Repeat, line for line, the entries below from the first line to the line containing "(42 <= length line)%nat", counting both ends.

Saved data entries
--
(** C3, as the code has it: a bar field that fails to parse leaves its bar
    number at 0, and 0 takes part in the match decision like any number.
    A data line both of whose bar fields fail to parse matches exactly when
    0 is a target id; it is emitted unchanged when 0 is not one. *)
Theorem C3_failed_bar_counts_as_zero (ids : gset Z) (lines : list str)
    (st : state) (out : list str) (line : str) :
  data_state st -> ~ is_terminator line ->
  (42 <= length line)%nat -> line !! 16%nat = Some "T"%char ->
  (py_int (strip (slice 0 6 line)) = Raise ValueError ->
   forall bar2,
     try_except_ValueError (py_int (strip (slice 7 12 line))) 0 = Ok bar2 ->
     bar_match ids line
     = Ok (bool_decide (0 ∈ ids) || bool_decide (bar2 ∈ ids)))
  /\ (py_int (strip (slice 7 12 line)) = Raise ValueError ->
      forall bar1,
        try_except_ValueError (py_int (strip (slice 0 6 line))) 0 = Ok bar1 ->
        bar_match ids line
        = Ok (bool_decide (bar1 ∈ ids) || bool_decide (0 ∈ ids)))
  /\ (py_int (strip (slice 0 6 line)) = Raise ValueError ->
      py_int (strip (slice 7 12 line)) = Raise ValueError ->
      bar_match ids line = Ok (bool_decide (0 ∈ ids))
      /\ (0 ∉ ids ->
          body ids lines st out line = Ok (Next st (out ++ [line])))).
Proof.
  intros Hst Hterm Hlen HT. split; [|split].
  - intros H1 bar2 H2. unfold bar_match. rewrite H1, H2. reflexivity.
  - intros H2 bar1 H1. unfold bar_match. rewrite H1, H2. reflexivity.
  - intros H1 H2.
    assert (bar_match ids line = Ok (bool_decide (0 ∈ ids))) as Hm.
    { unfold bar_match. rewrite H1, H2. cbn [try_except_ValueError bind].
      rewrite orb_diag. reflexivity. }
    split; [exact Hm|]. intros H0.
    destruct (body_data_spec ids lines st out line Hst Hterm)
      as (o & Hb & _ & _ & [[-> _] | ((_ & _ & Hq) & _)]); [exact Hb|].
    rewrite Hm in Hq. injection Hq as Hq.
    apply bool_decide_eq_true in Hq. contradiction.
Qed.

(** With target ids {100} the line with two blank bar fields does not
    match and is copied. *)
Lemma C3_failed_bar_counts_as_zero_witness :
  bar_match {[100]} sample_line_no_bars = Ok false
  /\ body {[100]} [sample_line_no_bars] after_header [] sample_line_no_bars
     = Ok (Next after_header ([] ++ [sample_line_no_bars])).
Proof.
  destruct (C3_failed_bar_counts_as_zero {[100]} [sample_line_no_bars]
              after_header [] sample_line_no_bars) as (_ & _ & H).
  - in_data_state.
  - not_prefix.
  - simpl; lia.
  - reflexivity.
  - destruct H as [Hm Hb]; [by_evaluation | by_evaluation |].
    split; [exact Hm|]. apply Hb.
    intros H0. apply elem_of_singleton in H0. discriminate H0.
Defined.

(** C3 as it is stated fails when 0 is a target id: a line both of whose
    bar fields are blank matches then, and its window A is rewritten. *)
Lemma C3_counterexample :
  (42 <= length sample_line_no_bars)%nat
  /\ sample_line_no_bars !! 16%nat = Some "T"%char
  /\ py_int (strip (slice 0 6 sample_line_no_bars)) = Raise ValueError
  /\ py_int (strip (slice 7 12 sample_line_no_bars)) = Raise ValueError
  /\ bar_match {[0]} sample_line_no_bars = Ok true
  /\ body {[0]} [sample_line_no_bars] after_header [] sample_line_no_bars
     = Ok (Next after_header
             [lit "               XT10.000   500  1.25   100Z"])
  /\ lit "               XT10.000   500  1.25   100Z" <> sample_line_no_bars.
Proof.
  split; [simpl; lia|]. split; [reflexivity|].
  split; [vm_compute; reflexivity|]. split; [vm_compute; reflexivity|].
  split; [vm_compute; reflexivity|]. split; [vm_compute; reflexivity|].
  discriminate.
Qed.

(** C4: in a matched data line with blank window A whose window C,
    right-trimmed, parses as the number [v], window A of the output line is
    the first 6 characters of [v / 50.0] formatted with 6 digits after the
    decimal point, padded on the right with spaces to width 6; and window B
    is related to window D by the same rule. *)
Theorem C4_formatting (ids : gset Z) (lines : list str) (st : state)
    (out : list str) (line : str) :
  data_state st -> ~ is_terminator line -> qualifies ids line ->
  exists o, body ids lines st out line = Ok (Next st (out ++ [o]))
    /\ (forall v, is_blank (slice 17 23 line) = true ->
          py_float (rtrim (slice 23 29 line)) = Ok v ->
          slice 17 23 o = ljust 6 (take 6 (format_6f (div_50 v))))
    /\ (forall v, is_blank (slice 29 35 line) = true ->
          py_float (rtrim (slice 35 41 line)) = Ok v ->
          slice 29 35 o = ljust 6 (take 6 (format_6f (div_50 v)))).
Proof.
  intros Hst Ht Hq.
  destruct (body_data_spec ids lines st out line Hst Ht)
    as (o & Hb & _ & _ & [[_ Hn] | (_ & Ha & Hw)]); [contradiction|].
  exists o. split; [exact Hb|]. split.
  - intros v Hblank Hv. rewrite Ha. apply new_window_parsed; assumption.
  - intros v Hblank Hv. rewrite Hw. apply new_window_parsed; assumption.
Qed.

(** On [sample_line_blank_b], [500 / 50.0] and [100 / 50.0] are written. *)
Lemma C4_formatting_witness :
  exists o,
    body {[100]} [sample_line_blank_b] after_header [] sample_line_blank_b
    = Ok (Next after_header ([] ++ [o]))
    /\ slice 17 23 o = lit "10.000"
    /\ slice 29 35 o = lit "2.0000".
Proof.
  destruct (C4_formatting {[100]} [sample_line_blank_b] after_header []
              sample_line_blank_b) as (o & Hb & HA & HB).
  - in_data_state.
  - not_prefix.
  - split; [simpl; lia|]. split; [reflexivity | by_evaluation].
  - exists o. split; [exact Hb|]. split.
    + rewrite (HA _ eq_refl ltac:(by_evaluation)). by_evaluation.
    + rewrite (HB _ eq_refl ltac:(by_evaluation)). by_evaluation.
Defined.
--
:: Output below ::
(** C3, as the code has it: a bar field that fails to parse leaves its bar
    number at 0, and 0 takes part in the match decision like any number.
    A data line both of whose bar fields fail to parse matches exactly when
    0 is a target id; it is emitted unchanged when 0 is not one. *)
Theorem C3_failed_bar_counts_as_zero (ids : gset Z) (lines : list str)
    (st : state) (out : list str) (line : str) :
  data_state st -> ~ is_terminator line ->
  (42 <= length line)%nat -> line !! 16%nat = Some "T"%char ->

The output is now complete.